Signed and dated “G. D’Adda 1817” lower right

In a vast, deep rugged chasm, a waterfall cascades over rocks, spilling into a small pond, where the goddess Diana and her nymphs indulge in a peaceful bath amidts nature. In the background, a pack of dogs is chasing a stag. This element allows us to place the scene at a specific moment in the myth of Diana and Actaeon, as narrated by Ovid in the third book of his Metamorphoses. The young hunter, having unknowingly come across the goddess while she is bathing, is transformed into a stag to prevent him from revealing what he has witnessed. However, Actaeon’s hounds, failing to recognize him in his new animal form, relentlessly chase him before ultimately ripping him apart in a tragic culmination.

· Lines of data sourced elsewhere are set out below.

(** * The shopping-cart portfolio programs, embedded and verified

    Source files: [Module6-Portfolio.py] (the first cart program) and
    [Module8-Portfolio.py] (the consolidated final one).  Both define the
    dataclasses [ItemToPurchase] and [ShoppingCart]; they differ in
    [ItemToPurchase.update] (where [float(price)] is taken), in
    [ItemToPurchase.print_item_cost] and [ShoppingCart.print_total]
    (integer rendering against [money_str]).

    Python values are modelled as follows.
    - [int] is [Z]; [float] is the kernel's binary64 [float], whose
      operations follow IEEE 754 as Python's do;
    - [str] is the [string] of its UTF-8 bytes; [strip] and [lower], which
      go by the Unicode tables, are the methods of a class ([Str.Methods])
      that says what is used of them, and they are written out for ASCII
      text, on which the samples run;
    - an [int] is rendered as text only up to 4300 digits, as CPython does;
    - objects live in a store indexed by references, so that two entries of a
      cart holding the same object stay one object;
    - a method is a function from the state it mutates to an outcome and the
      state it leaves: a raised exception keeps every mutation made so far;
    - [print] appends a line to the session's output;
    - [input] takes its line from a list of keyboard entries, a typed line
      or Ctrl+C, the end of the list being the end of the input; [int] and
      [float] of a typed string are parameters of the prompt helpers. *)

From Stdlib Require Import ZArith Lia List Bool String Ascii Floats.
From Stdlib Require Import Decimal DecimalString.
Import ListNotations.

#[local] Open Scope string_scope.
#[local] Open Scope Z_scope.

(** ** Python strings *)

Module Str.

(** [str.isspace] on the ASCII range: tab, line feed, vertical tab, form
    feed, carriage return, the four separators 28..31 and the space. *)
Definition is_space (c : ascii) : bool :=
  let n := nat_of_ascii c in
  ((9 <=? n) && (n <=? 13) || (28 <=? n) && (n <=? 32))%nat.

Definition is_upper (c : ascii) : bool :=
  let n := nat_of_ascii c in ((65 <=? n) && (n <=? 90))%nat.

Definition lower_char (c : ascii) : ascii :=
  if is_upper c then ascii_of_nat (nat_of_ascii c + 32) else c.

(** [s.lower()] for ASCII text. *)
Fixpoint ascii_lower (s : string) : string :=
  match s with
  | EmptyString => EmptyString
  | String c r => String (lower_char c) (ascii_lower r)
  end.

Fixpoint ascii_lstrip (s : string) : string :=
  match s with
  | EmptyString => EmptyString
  | String c r => if is_space c then ascii_lstrip r else s
  end.

Fixpoint ascii_rstrip (s : string) : string :=
  match s with
  | EmptyString => EmptyString
  | String c r =>
      match ascii_rstrip r with
      | EmptyString => if is_space c then EmptyString else String c EmptyString
      | r' => String c r'
      end
  end.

This painting witnesses the widespread influence of the iconography related to this myth, previously explored by artists such as Carlo Maratta (1625–1713) and Gaspard Dughet (1615–75) (Maratta’s and Dughet’s Landscape with Diana and Actaeon, 1657-1659, Chatsworth, Devonshire Collection). Our work draws extensively on Dughet’s stylistic elements, particularly his treatment of rocky landscapes and flowing water, namely motifs that would profoundly shape the development of Romantic landscape painting in the late 18th and early 19th centuries.

Although the painting bears the signature “Gioacchino D’Adda,” the precise authorship remains uncertain. Nevertheless, the date inscribed by the artist offers a significant clue. It is plausible that the work was produced by the Marquis Gioacchino D’Adda, father of the more renowned Girolamo, and author of the volume “Raccolta delle migliori fabbriche, monumenti, ville, antichità di Milano e suoi dintorni” (Milan, 1820). If this attribution is correct, the painting would demonstrate the marquis’s dual role as both a writer and an amateur painter, with an artistic sensibility comparable to that of his more celebrated contemporaries.